Hastings, Edward's children, Grey, and Rivers, and Henry the King, and his son Edward, and Vaughan, and all the rest who were murdered by this corrupted tyrant—if your restless, angry souls can see from heaven today, then mock my death. Mock it as payment for my part in yours. Is this All Souls' Day, officer? The day when the Church remembers those in purgatory? Then this is my body's day of doom. I remember now—I swore on this very day, years ago, that if I ever betrayed King Edward's heirs and their mother, I would deserve a death like this. And look: it's the same day. God has turned my own false prayers back on my head. Whatever I asked for in jest, He's given in earnest. That's how He punishes wicked men—He makes them their own executioners. And Margaret's curse—do you remember Margaret's curse? She promised this day. 'When he splits your heart with sorrow,' she said, 'remember Margaret was right.' Lead me to the block. I'm ready. Wrong only repays wrong. Blame only follows blame.
Hastings, Edward's boys, Grey, Rivers, King Henry, his son Edward, Vaughan, everyone else who died from this corrupt tyrant's scheming—if your angry souls can see this from wherever you are, then laugh at me dying. Laugh at me getting what's coming. Is it All Souls' Day? When the dead are remembered? Then today is my death day, yeah. I remember—I swore on this exact day once that if I ever betrayed King Edward's kids or their mother, I'd deserve to die like this. And here we are. Same day. God took all those prayers I was faking, all that fake piety, and turned it right back on me. He did to me what I deserve—made the blade turn back on itself. And Margaret—she cursed me years ago. 'When he breaks your heart with grief,' she said, 'remember I told you so.' Okay. Take me to the block. I'm done. Wrong answers only to wrong. That's how it works.
hastings / edward's children / grey / rivers / murdered / mock my death / all souls day / I swore this day / curse fulfilled / margaret was right / blame follows blame
When Buckingham says 'This is the day which, in King Edward's time, I wished might fall on me,' he's referencing a specific form of oath-swearing that Elizabethan audiences would recognize. Public oaths in this period were understood as contracts with God, and swearing falsely on a holy day — especially All Souls' Day, the day of the dead — was considered particularly catastrophic hubris. The day Buckingham chose for his oath wasn't random: All Souls' Day was the moment when the boundary between living and dead was thinnest, when the souls in purgatory were closest. To swear falsely on that day was to invite exactly what he's now receiving — the dead watching him, the oath coming due. Shakespeare's audience would have felt the theological machinery clicking into place. We're left to notice: Buckingham chose the most powerful day he could think of for his oath, which is also why the penalty lands with such awful precision.
It is.
Yes.
It is.
yes
Why, then All-Souls’ day is my body’s doomsday.

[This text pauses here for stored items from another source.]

(* ===== verification/Models.v ===== *)
(** The model registry's records, [src/control_plane/models.rs], as far as the
    privacy gateway and the routing projections use them. The cost limit of a
    policy, a floating-point number nothing here reads, is left out. *)
From S2P Require Import Prelude RustString Json.

Inductive ModelKind := Llm | Vlm | Ocr | Asr | Detector | Embedder | Reranker.
Inductive ModelEndpointKind := KindLocal | KindSidecar | KindCloud.
Inductive ModelEndpointStatus := EndpointActive | EndpointDegraded | EndpointDisabled.
Inductive PrivacyLevel := StrictLocal | AllowRedactedCloud | AllowCloud.

#[global] Instance ModelEndpointKind_eq_dec : EqDecision ModelEndpointKind.
Proof. solve_decision. Defined.
#[global] Instance ModelEndpointStatus_eq_dec : EqDecision ModelEndpointStatus.
Proof. solve_decision. Defined.
#[global] Instance PrivacyLevel_eq_dec : EqDecision PrivacyLevel.
Proof. solve_decision. Defined.

Definition model_kind_as_str (k : ModelKind) : string :=
  match k with
  | Llm => "llm" | Vlm => "vlm" | Ocr => "ocr" | Asr => "asr"
  | Detector => "detector" | Embedder => "embedder" | Reranker => "reranker"
  end.

Definition endpoint_kind_as_str (k : ModelEndpointKind) : string :=
  match k with KindLocal => "local" | KindSidecar => "sidecar" | KindCloud => "cloud" end.

Section models.
Context `{SerdeJson}.

Record ModelEndpoint := {
  model_endpoint_id : string;
  workspace_id : option string;
  provider_account_id : option string;
  model_kind : ModelKind;
  endpoint_kind : ModelEndpointKind;
  provider_key : string;
  model_name : string;
  capability_tags : list string;
  cost_policy : Value;
  status : ModelEndpointStatus;
  metadata : Value
}.

Record ModelRoutePolicy := {
  route_policy_id : string;
  pol_workspace_id : string;
  domain_scope : string;
  modality : string;
  privacy_level : PrivacyLevel;
  local_preferred : bool;
  fallback_order : list string;
  pol_status : string;
  pol_metadata : Value
}.

Record PrivacyTransformRecord := {
  privacy_transform_id : string;
  pt_workspace_id : string;
  source_kind : string;
  pt_source_ref : string;
  pt_transform_steps : Value;
  output_ref : Value;
  pt_policy_version : string;
  created_at : option string
}.
End models.
(** The texts whose content decides the tags. *)
Definition texts (query : string) (cs : list KnowledgeSearchCitation) : list string :=
  query :: (cs ≫= citation_texts).

Definition mentioned (query : string) (cs : list KnowledgeSearchCitation) (tag : string) : Prop :=
  exists t, t ∈ texts query cs /\ text_has_tag tag t.

(** A fact's tags are those of its citation's texts. *)
Lemma risk_tags_mentioned f ref c tag :
  sanitize_citation ref c = Some f -> tag ∈ risk_tags f ->
  exists t, t ∈ citation_texts c /\ text_has_tag tag t.
Proof.
  intros E. assert (risk_tags f = classify_text (default "" (kc_preview c) +:+ " " +:+ kc_title c
    +:+ " " +:+ kc_modality c)) as ->.
  { unfold sanitize_citation in E. repeat (case_match; try done); by injection E as <-. }
  rewrite elem_of_classify_text. unfold citation_texts.
  change (" " +:+ kc_modality c) with (String " " (kc_modality c)).
  change (" " +:+ ?x) with (String " " x). rewrite !text_has_tag_space.
  intros [Ht|[Ht|Ht]]; (eexists; split; [|exact Ht]; set_solver).
Qed.

Lemma types_raw tag query cs fs :
  (forall f, f ∈ fs -> exists c ref, c ∈ cs /\ sanitize_citation ref c = Some f) ->
  tag ∈ foldl (fun s f => btree_extend s (risk_tags f))
          (foldl (fun s c => foldl (fun s t => btree_extend s (classify_text t)) s (citation_texts c))
             (btree_of (classify_text query)) cs) fs
  <-> mentioned query cs tag.
Proof.
  intros Hfs. rewrite (elem_of_foldl_extend risk_tags) by (intros; apply elem_of_btree_extend).
  rewrite (elem_of_foldl_extend (fun c => citation_texts c ≫= classify_text)).
  2: { intros s c. rewrite (elem_of_foldl_extend classify_text) by (intros; apply elem_of_btree_extend).
       rewrite list_elem_of_bind. set_solver. }
  rewrite elem_of_btree_of, elem_of_classify_text. unfold mentioned, texts.
  setoid_rewrite elem_of_cons. setoid_rewrite list_elem_of_bind.
  setoid_rewrite elem_of_classify_text. split.
  - intros [[Hq|(c & Hc & t & Ht & Hin)]|(f & Hf & Ht)]; [eauto|eauto 8|].
    destruct (Hfs f Hf) as (c & ref & Hc & E). destruct (risk_tags_mentioned _ _ _ _ E Ht) as (t & ? & ?).
    eauto 8.
  - intros (t & [->|(c & Ht & Hc)] & Hx); [eauto|]. left. right. eauto.
Qed.

Lemma information_types_elem tag query cs :
  tag ∈ classify_information_types query cs (sanitize_citations 0 cs) <->
  mentioned query cs tag
  \/ tag = "knowledge_context" /\ forall x, ~ mentioned query cs x.
Proof.
  pose proof (fun tag => types_raw tag query cs (sanitize_citations 0 cs)) as Hraw.
  unfold classify_information_types. cbv zeta.
  set (l := foldl _ _ (sanitize_citations 0 cs)) in *. clearbody l.
  assert (He : forall x, x ∈ l <-> mentioned query cs x).
  { intros x. apply Hraw. intros f Hf.
    destruct (elem_of_sanitize_citations f 0 cs Hf) as (c & ? & _ & ?). eauto. }
  destruct l as [|x l].
  - rewrite elem_of_btree_insert, <-He. setoid_rewrite <-He. set_solver.
  - rewrite He. split; [by left|]. intros [?|[_ Hn]]; [done|]. destruct (Hn x). apply He. left.
Qed.

Lemma information_types_sorted query cs fs :
  (forall f, f ∈ fs -> btree (risk_tags f)) -> btree (classify_information_types query cs fs).
Proof.
  intros Hfs. unfold classify_information_types. cbv zeta.
  assert (btree (foldl (fun s f => btree_extend s (risk_tags f))
          (foldl (fun s c => foldl (fun s t => btree_extend s (classify_text t)) s (citation_texts c))
             (btree_of (classify_text query)) cs) fs)) as Hs.
  { apply foldl_btree; [auto with btree|]. apply foldl_btree; [|auto with btree].
    intros s c Hs. apply foldl_btree; auto with btree. }
  destruct (foldl _ _ fs); [repeat constructor|done].
Qed.

(** * Redaction *)

Definition safe_text (max : nat) (s : string) : Prop :=
  (chars_count s <= max)%nat
  /\ forall t, t ∈ split_whitespace s -> should_redact_token t = false.

(** Cutting a token that may leave gives one that may leave. *)
Lemma redact_prefix t w : should_redact_token (t +:+ w) = false -> should_redact_token t = false.
Proof.
  unfold should_redact_token. rewrite <-!not_true_iff_false, !orb_true_iff, !list_any_true.
  unfold to_ascii_lowercase. rewrite str_map_app. intros Hn Ht. apply Hn.
  destruct Ht as [(p & ? & ?)|(p & ? & ?)]; [left|right]; exists p; (split; [done|]);
    eauto using starts_with_app_l, str_contains_app_l.
Qed.

Lemma redacted_token_safe t : should_redact_token (redact t) = false.
Proof. unfold redact. by destruct (should_redact_token t) eqn:E. Qed.

Lemma redacted_token_token t : is_token t /\ t <> "" -> is_token (redact t) /\ redact t <> "".
Proof. intros [? ?]. unfold redact. by destruct (should_redact_token t). Qed.

Lemma sanitize_free_text_safe value max s :
  sanitize_free_text value max = Some s -> safe_text max s.
Proof.
  unfold sanitize_free_text. cbv zeta. set (ts := redact <$> split_whitespace value).
  assert (Hts : forall t, t ∈ ts -> (is_token t /\ t <> "") /\ should_redact_token t = false).
  { intros t (u & -> & Hu)%list_elem_of_fmap. split; [|apply redacted_token_safe].
    by apply redacted_token_token, (split_whitespace_tokens value). }
  destruct (is_blank _); [done|].
  destruct (max <? chars_count _)%nat eqn:E; intros [= <-].
  - split; [apply chars_count_take|]. intros t Ht.
    destruct (chars_take_prefix max (join " " ts)) as [r Hr].
    destruct (split_whitespace_join_prefix ts _ r t (fun u Hu => proj1 (Hts u Hu)) Hr Ht)
      as (u & w & Hu & ->).
    by apply (redact_prefix t w), Hts.
  - apply Nat.ltb_ge in E. split; [done|]. intros t Ht.
    rewrite split_whitespace_join in Ht by (intros; by apply Hts). by apply Hts.
Qed.
(** The run and the step, as the two ends of tracking write them over what is
    stored: only the identifier and the start of an older record are kept. *)
Definition tracked_run (r : TaskRequest) (tr : TaskRuntimeTracking) (status : TaskRunStatus)
    (risk : RiskLevel) (completed_at : option string) (old : option TaskRun) : TaskRun :=
  {| run_task_id := default (rq_task_id r) (run_task_id <$> old);
     run_workspace_id := workspace_id_for_request r; run_session_id := tk_session_id tr;
     run_source_channel := src_channel (rq_source r); run_domain := int_domain (rq_intent r);
     run_action := int_action (rq_intent r); run_intent_text := int_raw_text (rq_intent r);
     run_entity_refs := (rq_entity_refs r : @Value jv_json);
     run_args := (rq_args r : @Value jv_json);
     run_autonomy_level := effective_autonomy_level_for_task_run r; run_status := status;
     run_risk_level := risk; run_requires_approval := effective_requires_approval r;
     run_started_at := Some (default (tk_started_at tr) (old ≫= run_started_at));
     run_completed_at := completed_at;
     run_metadata := (build_task_run_metadata r (tk_step_id tr) : @Value jv_json) |}.

Definition tracked_step (r : TaskRequest) (tr : TaskRuntimeTracking) (domain operation : string)
    (route : ExecutionRoute) (executor_used : string) (status : TaskStepRunStatus)
    (output : jv) (error_code error_message audit_ref ended_at : option string)
    (old : option TaskStepRun) : TaskStepRun :=
  {| step_step_id := default (tk_step_id tr) (step_step_id <$> old);
     step_task_id := rq_task_id r; step_trace_id := rq_trace_id r;
     step_route_key := src_route_key (rq_source r); step_domain := domain;
     step_operation := operation; step_route := route; step_executor_used := executor_used;
     step_status := status; step_input_payload := (build_step_input_payload r : @Value jv_json);
     step_output_payload := (output : @Value jv_json); step_error_code := error_code;
     step_error_message := error_message; step_audit_ref := audit_ref;
     step_started_at := Some (default (tk_started_at tr) (old ≫= step_started_at));
     step_ended_at := ended_at |}.

Definition begin_task_tracking (e : Env) (r : TaskRequest) (d : Disk Text)
  : Disk Text * TaskRuntimeTracking :=
  let tr := {| tk_session_id := conversation_handle_for_request r;
               tk_step_id := step_id_for_request r;
               tk_started_at := timestamp (clock e 0) |} in
  let session := build_session_record e r tr None d in
  let d := (save_session store session (ios e 2) d).1 in
  let run := tracked_run r tr RunRunning (expected_risk_level r) None
    (found (load_task_run store (rq_task_id r) (ios e 3) d)) in
  let d := (save_task_run store run (ios e 4) d).1 in
  let step := tracked_step r tr (int_domain (rq_intent r)) (int_action (rq_intent r)) ExecLocal
    "task_api_dispatch" StepExecuting JNull None None None None
    (found (load_task_step store (tk_step_id tr) (ios e 5) d)) in
  let d := (save_task_step store step (ios e 6) d).1 in
  (d, tr).

Definition execution_route_for_executor (executor_used : string) : ExecutionRoute :=
  let s := to_lowercase (trim executor_used) in
  if s =? "middleware_api" then ExecMiddlewareApi
  else if s =? "midcli" then ExecMidcli
  else if s =? "browser" then ExecBrowser
  else if s =? "mcp" then ExecMcp
  else ExecLocal.

Definition artifact_kind_from_name (kind : string) : ArtifactKind :=
  let s := to_lowercase (trim kind) in
  if s =? "image" then ArtifactImage
  else if s =? "video" then ArtifactVideo
  else if s =? "link" then ArtifactLink
  else if s =? "card" then ArtifactCard
  else if s =? "json" then ArtifactJson
  else ArtifactText.

Definition artifact_record (r : TaskRequest) (step_id : string) (index : nat) (a : TaskArtifact)
  : ArtifactRecord :=
  {| art_artifact_id := rq_task_id r +:+ ":" +:+ step_id +:+ ":artifact-" +:+ show_nat (index + 1);
     art_task_id := rq_task_id r; art_trace_id := rq_trace_id r; art_step_id := Some step_id;
     art_route_key := src_route_key (rq_source r);
     art_artifact_kind := artifact_kind_from_name (ta_kind a); art_label := ta_label a;
     art_mime_type := ta_mime_type a; art_media_asset_id := ta_media_asset_id a;
     art_path := ta_path a; art_url := ta_url a;
     art_metadata := (ta_metadata a : @Value jv_json) |}.
(** The gate of a task whose only pending ticket is this one. *)
Lemma gate_with_ticket e r a ex d f ticket :
  calm e -> writable -> holds d (put_approval ticket f) -> keyed f ->
  permitted r a -> action_requires_approval a = true ->
  first_pending f (rq_task_id r) = None -> is_pending_of (rq_task_id r) ticket = true ->
  let id := ap_approval_id ticket in
  ((exists d2, ensure_action_allowed store e r a ex d = (d2, Ok tt))
   <-> request_approval_token r = Some id)
  /\ (request_approval_token r = Some id ->
      exists d2 f2, ensure_action_allowed store e r a ex d = (d2, Ok tt) /\ holds d2 f2
        /\ approvals f2 !! id = Some (decide_ticket ApprovalApproved
             (request_approver_id r) (Some (timestamp (clock e 0))) ticket)
        /\ first_pending f2 (rq_task_id r) = None
        /\ forall k, k <> id -> approvals f2 !! k = approvals f !! k).
Proof.
  intros He Hw Hd Hf Hp Ha Hn Hpend id.
  pose proof (first_pending_put f _ ticket Hf Hn Hpend) as Hfp.
  assert (request_approval_token r = Some id ->
    exists d2, ensure_action_allowed store e r a ex d = (d2, Ok tt)
      /\ holds d2 (passed_file e r a (put_approval ticket f))) as Hpass.
  { intros Hrt. apply gate_passes; [done..|]. rewrite Hfp. split; [done|]. intros _.
    exists id. split; [done|]. by intros p [= <-]. }
  split; [split|].
  - intros [d2 Hg]. assert (allowed r a (seen_pending e r d)) as [_ Hok].
    { apply (gate_result e r a ex d). by rewrite Hg. }
    rewrite (seen_holds e r d _ He Hd), Hfp in Hok. destruct (Hok Ha) as (t & -> & Hpt).
    f_equal. symmetry. by apply Hpt.
  - intros (d2 & Hg & _)%Hpass. by exists d2.
  - intros Hrt. destruct (Hpass Hrt) as (d2 & Hg & Hd2). eexists d2, _. do 2 (split; [done|]).
    unfold passed_file. rewrite Ha, Hrt. cbn [orb bool_decide andb]. split_and!.
    + cbn. rewrite lookup_fmap, lookup_insert_eq. cbn. by rewrite Hpend.
    + apply approve_all_settles, keyed_set_approvals; [|done]. apply keyed_insert, Hf.
    + intros k Hk. cbn. rewrite lookup_fmap, lookup_insert_ne by done.
      destruct (approvals f !! k) as [b|] eqn:Eb; cbn; [|done].
      rewrite first_pending_none in Hn by done. by rewrite (Hn k b Eb).
Qed.


(** * HarborOS actions *)

Section harbor.
Context {W : Type} (harbor_router : result string (Router W)).

(** C10. A HarborOS request changes the outside world only through the router,
    with the action its fields describe, and only if the gate allows the action:
    in particular a high-risk action only with an approval token. The response
    then reports the router's result. *)
Theorem harbor_action_gated e r w d w' d' x :
  handle_harbor_system_action store harbor_router e r w d = (w', d', x) -> w' <> w ->
  exists a rt y, build_harbor_action_from_request r = Ok a
    /\ allowed r a (seen_pending e r d)
    /\ (is_high (risk_level a) = true -> exists t, request_approval_token r = Some t)
    /\ harbor_router = Ok rt
    /\ router_execute rt a (rq_task_id r) (step_id_for_request r) w = (w', y)
    /\ rs_status x = if result_ok y then Completed else TaskFailed.
Proof.
  unfold handle_harbor_system_action.
  destruct (build_harbor_action_from_request r) as [a|]; [|by intros [= -> _ _]].
  destruct (ensure_action_allowed store e r a "harboros_router" d) as [d0 [[]|y]] eqn:Eg;
    [|by intros [= -> _ _]].
  destruct harbor_router as [rt|]; [|by intros [= -> _ _]].
  destruct (router_execute rt a _ _ w) as [w1 y] eqn:Er. intros [= -> _ <-] _.
  assert (allowed r a (seen_pending e r d)) as Hal by (apply (gate_result e r a "harboros_router" d); by rewrite Eg).
  exists a, rt, y. split_and!; try done.
  - intros Hh. destruct (allowed_token _ _ _ Hal) as (t & Ht & _); [|by exists t].
    unfold action_requires_approval. assert (is_high (effective_risk_level a) = true) as ->.
    { unfold effective_risk_level. by destruct (risk_level a). }
    by rewrite orb_true_r.
  - unfold harbor_response_from_execution. by destruct (result_ok y).
Qed.
End harbor.
End gate.
(* ===== verification/TaskDecisionTheorems.v ===== *)
(** What rejecting an approval does, and what it does not. *)
From S2P Require Import Prelude RustString Json Contracts Policy Approval Runtime.
From S2P Require Import TaskRecords Conversation TaskStore TaskStoreTheorems TaskStoreQueries.
From S2P Require Import TaskRequests TaskApi TaskGateTheorems.
Local Open Scope string_scope.
Local Open Scope list_scope.

#[local] Existing Instance jv_json.

Section decisions.
Context `{!UnicodeLower} `{!HashOrder}.
Context `{!Codec PendingTaskCandidate} `{!Codec PendingTaskConnect}
  `{!Codec PendingTaskClipConfirmation} `{!Codec PendingTaskGeneralMessageLoop}
  `{!Codec TaskConversationState} `{!Codec TaskSessionStateEnvelope}.
Context `{!Codec EventRecord} `{!Codec Action} `{!Codec ExecutionResult}.
Context {Text : Type} `{!FileCodec Text} (store : TaskConversationStore).

Lemma mthen_ok {E A B} (m : M (Text := Text) E A) (k : A -> M E B) d d1 a :
  m d = (d1, Ok a) -> mthen m k d = k a d1.
Proof. unfold mthen. by intros ->. Qed.

Lemma calm_later e k : calm e -> calm (later (Text := Text) k e).
Proof. intros He n. apply He. Qed.

(** Saves that succeed, with the file they leave. *)
Lemma save_run_run r d f :
  writable -> holds d f -> is_blank (run_task_id r) = false ->
  exists d', save_task_run store r io_ok d = (d', Ok tt) /\ holds d' (put_task_run r f).
Proof. intros Hw Hd Hb. unfold save_task_run. rewrite Hb. by apply insert_run. Qed.

Lemma save_session_run s d f :
  writable -> holds d f -> is_blank (cs_session_id s) = false ->
  exists d', save_session store s io_ok d = (d', Ok tt) /\ holds d' (put_session s f).
Proof. intros Hw Hd Hb. unfold save_session. rewrite Hb. by apply insert_run. Qed.

Lemma update_approval_run id st u t d f p :
  writable -> holds d f -> approvals f !! id = Some p ->
  exists d', update_approval_status store id st u t io_ok d = (d', Ok (Some (decide_ticket st u t p)))
    /\ holds d' (set_approvals (<[id := decide_ticket st u t p]> (approvals f)) f).
Proof.
  intros Hw Hd Hp. unfold update_approval_status, update_record.
  by apply (update_run store _ d f); [..|rewrite Hp].
Qed.

(** A session's resume token is cleared, if there is a session. *)
Lemma clear_token_run session d f :
  writable -> holds d f -> (forall s, session = Some s -> is_blank (cs_session_id s) = false) ->
  exists d', (match session with
              | Some s => save_session store (set_cs_resume_token None s) io_ok
              | None => mret tt
              end) d = (d', Ok tt)
    /\ exists f', holds d' f' /\ approvals f' = approvals f /\ task_runs f' = task_runs f
      /\ sessions f' = match session with
                       | Some s => <[cs_session_id s := set_cs_resume_token None s]> (sessions f)
                       | None => sessions f
                       end.
Proof.
  intros Hw Hd Hs. destruct session as [s|]; [|exists d; split; [done|]; by exists f].
  destruct (save_session_run (set_cs_resume_token None s) d f Hw Hd (Hs s eq_refl)) as (d' & E & Hd').
  exists d'. split; [done|]. by exists (put_session (set_cs_resume_token None s) f).
Qed.

(** The events of a step, replaced by one with an identifier. *)
Definition with_event (task step : string) (ev : EventRecord) (f : TaskConversationFile)
  : TaskConversationFile :=
  set_events (<[ ev_event_id ev := ev ]>
    (retain (fun _ x => negb ((ev_source_id x =? task)
                              && opt_str_eqb (ev_causation_id x) (Some step))) (events f))) f.

Lemma replace_event_run task step ev d f :
  writable -> holds d f -> is_blank (ev_event_id ev) = false ->
  exists d', replace_events_for_step store task (Some step) [ev] io_ok d = (d', Ok tt)
    /\ holds d' (with_event task step ev f).
Proof.
  intros Hw Hd Hb. unfold replace_events_for_step.
  apply (update_run store _ d f); [done..|]. cbn [insert_all]. by rewrite Hb.
Qed.

(** The session a run belongs to, as [load_approval_context] finds it. *)
Definition run_session (f : TaskConversationFile) (run : TaskRun) : option ConversationSession :=
  if is_blank (run_session_id run) then None else sessions f !! run_session_id run.

Lemma context_holds e id d f p run :
  calm e -> holds d f -> approvals f !! id = Some p -> task_runs f !! ap_task_id p = Some run ->
  load_approval_context store e id d = Ok (p, run, run_session f run).
Proof.
  intros He Hd Hp Hr. unfold load_approval_context, load_approval, load_task_run, load_session.
  rewrite He, (query_holds store _ d f Hd), Hp. cbv beta iota. rewrite He, (query_holds store _ d f Hd), Hr.
  cbv beta iota. unfold run_session. destruct (is_blank _); [done|].
  by rewrite He, (query_holds store _ d f Hd).
Qed.

Lemma summary_holds e p run d f :
  calm e -> holds d f -> task_runs f !! ap_task_id p = Some run ->
  exists s, load_approval_summary store e p d = Ok s /\ sum_approval_ticket s = p.
Proof.
  intros He Hd Hr. unfold load_approval_summary, load_task_run, load_session.
  rewrite He, (query_holds store _ d f Hd), Hr. cbv beta iota.
  destruct (is_blank _); [eexists; by split|]. rewrite He, (query_holds store _ d f Hd). eexists; by split.
Qed.

(** What a rejection leaves of a file. *)
Record rejected (f f' : TaskConversationFile) (p : ApprovalTicket) (run : TaskRun)
    (approver : option string) (now : string) : Prop := {
  rej_approvals : approvals f' =
    <[ap_approval_id p := decide_ticket ApprovalRejected approver (Some now) p]> (approvals f);
  rej_run : exists run', task_runs f' = <[ap_task_id p := run']> (task_runs f)
    /\ run_status run' = RunFailed /\ run_completed_at run' = Some now;
  rej_sessions : sessions f' = match run_session f run with
    | Some s => <[cs_session_id s := set_cs_resume_token None s]> (sessions f)
    | None => sessions f
    end
}.

Lemma reject_run e id approver d f p run :
  calm e -> writable -> holds d f -> keyed f ->
  approvals f !! id = Some p -> is_pending p = true -> task_runs f !! ap_task_id p = Some run ->
  is_blank (ap_task_id p) = false -> is_blank (uuid e 6) = false ->
  exists d' f' s, reject_pending_approval store e id approver d = (d', Ok s) /\ holds d' f'
    /\ sum_approval_ticket s = decide_ticket ApprovalRejected approver (Some (timestamp (clock e 0))) p
    /\ rejected f f' p run approver (timestamp (clock e 0)).
Proof.
  intros He Hw Hd Hf Hp Hpend Hr Hbt Hbe. set (now := timestamp (clock e 0)).
  pose proof (k_approvals _ Hf _ _ Hp) as Hid. cbn in Hid.
  pose proof (k_task_runs _ Hf _ _ Hr) as Hrid. cbn in Hrid.
  unfold reject_pending_approval.
  erewrite mthen_ok by (unfold asking; by rewrite (context_holds e id d f p run)).
  cbv beta iota. rewrite Hpend. cbn [negb]. cbv zeta. fold now. rewrite He.
  destruct (update_approval_run id ApprovalRejected approver (Some now) d f p Hw Hd Hp) as (d1 & E1 & Hd1).
  rewrite (mthen_ok _ _ _ _ _ E1).
  match goal with |- context [save_task_run store ?r' _] => set (run' := r') end.
  rewrite He. destruct (save_run_run run' d1 _ Hw Hd1) as (d2 & E2 & Hd2); [cbn; by rewrite Hrid|].
  rewrite (mthen_ok _ _ _ _ _ E2).
  destruct (clear_token_run (run_session f run) d2 _ Hw Hd2) as (d3 & E3 & f3 & Hd3 & Ha3 & Hr3 & Hs3).
  { intros s. unfold run_session. destruct (is_blank (run_session_id run)) eqn:Eb; [done|].
    intros Es. by rewrite (k_sessions _ Hf _ _ Es). }
  rewrite He.
  rewrite (mthen_ok _ _ _ _ _ E3). unfold record_approval_decision_event. cbv zeta.
  change (ios (later 6 e) 0) with (ios e 6). rewrite He.
  match goal with |- context [replace_events_for_step store ?t (Some ?st) [?ev] _] =>
    destruct (replace_event_run t st ev d3 f3 Hw Hd3 Hbe) as (d4 & E4 & Hd4) end.
  rewrite (mthen_ok _ _ _ _ _ E4). unfold asking.
  destruct (summary_holds (later 7 e) (decide_ticket ApprovalRejected approver (Some now) p) run' d4 _
    (calm_later e 7 He) Hd4) as (s & Es & Hs).
  { cbn. rewrite Hr3. cbn. by rewrite Hrid, lookup_insert_eq. }
  exists d4. eexists _, s.
  rewrite Es. split; [done|]. split; [exact Hd4|]. split; [done|]. split; cbn.
  - by rewrite Ha3, Hid.
  - exists run'. rewrite Hr3. cbn. by rewrite Hrid.
  - by rewrite Hs3.
Qed.

(** The ticket is not pending any more, so deciding it again is refused. *)
Lemma decided_refused e id approver d f p run :
  calm e -> holds d f -> approvals f !! id = Some p -> is_pending p = false ->
  task_runs f !! ap_task_id p = Some run ->
  reject_pending_approval store e id approver d = (d, Err ("approval is not pending: " +:+ ap_approval_id p)).
Proof.
  intros He Hd Hp Hpend Hr. unfold reject_pending_approval.
  erewrite mthen_ok by (unfold asking; by rewrite (context_holds e id d f p run)).
  cbv beta iota. by rewrite Hpend.
Qed.

(** Rejecting a pending approval always succeeds when the store works: the
    ticket is rejected with the approver and the time, its run failed at that
    time, the session's continuation token cleared, and no other ticket, run or
    session changed; a second decision on it is refused and changes nothing.
    It does not close the gate for good: if no other ticket of the task is
    pending, any permitted action of the task passes with any token at all. *)
Theorem reject_decides e id approver d f p run :
  calm e -> writable -> holds d f -> keyed f ->
  approvals f !! id = Some p -> is_pending p = true -> task_runs f !! ap_task_id p = Some run ->
  is_blank (ap_task_id p) = false -> is_blank (uuid e 6) = false ->
  exists d' f' s, reject_pending_approval store e id approver d = (d', Ok s) /\ holds d' f'
    /\ sum_approval_ticket s = decide_ticket ApprovalRejected approver (Some (timestamp (clock e 0))) p
    /\ rejected f f' p run approver (timestamp (clock e 0))
    /\ (forall e2 u, calm e2 -> exists err, reject_pending_approval store e2 id u d' = (d', Err err))
    /\ ((forall k q, approvals f !! k = Some q -> is_pending_of (ap_task_id p) q = true -> k = id) ->
        forall e2 r a ex t, calm e2 -> rq_task_id r = ap_task_id p -> permitted r a ->
          request_approval_token r = Some t ->
          exists d2, ensure_action_allowed store e2 r a ex d' = (d2, Ok tt)).
Proof.
  intros He Hw Hd Hf Hp Hpend Hr Hbt Hbe.
  destruct (reject_run e id approver d f p run) as (d' & f' & s & E & Hd' & Hs & Hrej); [done..|].
  pose proof (k_approvals _ Hf _ _ Hp) as Hid. cbn in Hid.
  destruct Hrej as [Ha (run' & Hr' & Hst & Hco) Hss] eqn:Erej; clear Erej.
  exists d', f', s. do 4 (split; [done|]). split.
  - intros e2 u He2. eexists. eapply (decided_refused e2 id u d' f'
      (decide_ticket ApprovalRejected approver (Some (timestamp (clock e 0))) p) run'); try done.
    + by rewrite Ha, Hid, lookup_insert_eq.
    + cbn. by rewrite Hr', lookup_insert_eq.
  - intros Honly e2 r a ex t He2 Htask Hperm Ht.
    destruct (gate_passes store e2 r a ex d' f' He2 Hw Hd') as (d2 & Hg & _); [|by exists d2].
    split; [done|]. intros _. exists t. split; [done|]. intros q Hq. exfalso.
    unfold first_pending in Hq. apply list_find_some in Hq as [Hq Hqp].
    apply elem_of_sort_by, elem_of_list_filter in Hq as [Hq Hqt].
    apply elem_of_values in Hq as [k Hk]. rewrite Ha, Hid in Hk.
    apply lookup_insert_Some in Hk as [[_ <-]|[Hne Hk]]; [done|]. apply Hne. symmetry.
    eapply (Honly k q Hk). unfold is_pending_of. by rewrite <-Htask, Hqt, Hqp.
Qed.
End decisions.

This is the day which, in King Edward’s time,
I wished might fall on me when I was found
False to his children and his wife’s allies.
This is the day wherein I wished to fall
By the false faith of him whom most I trusted.
This, this All-Souls’ day to my fearful soul
Is the determined respite of my wrongs.
That high All-Seer which I dallied with
Hath turned my feigned prayer on my head
And given in earnest what I begged in jest.
Thus doth He force the swords of wicked men
To turn their own points in their masters’ bosoms.
Thus Margaret’s curse falls heavy on my neck:
“When he,” quoth she, “shall split thy heart with sorrow,
Remember Margaret was a prophetess.”
Come lead me, officers, to the block of shame;
Wrong hath but wrong, and blame the due of blame.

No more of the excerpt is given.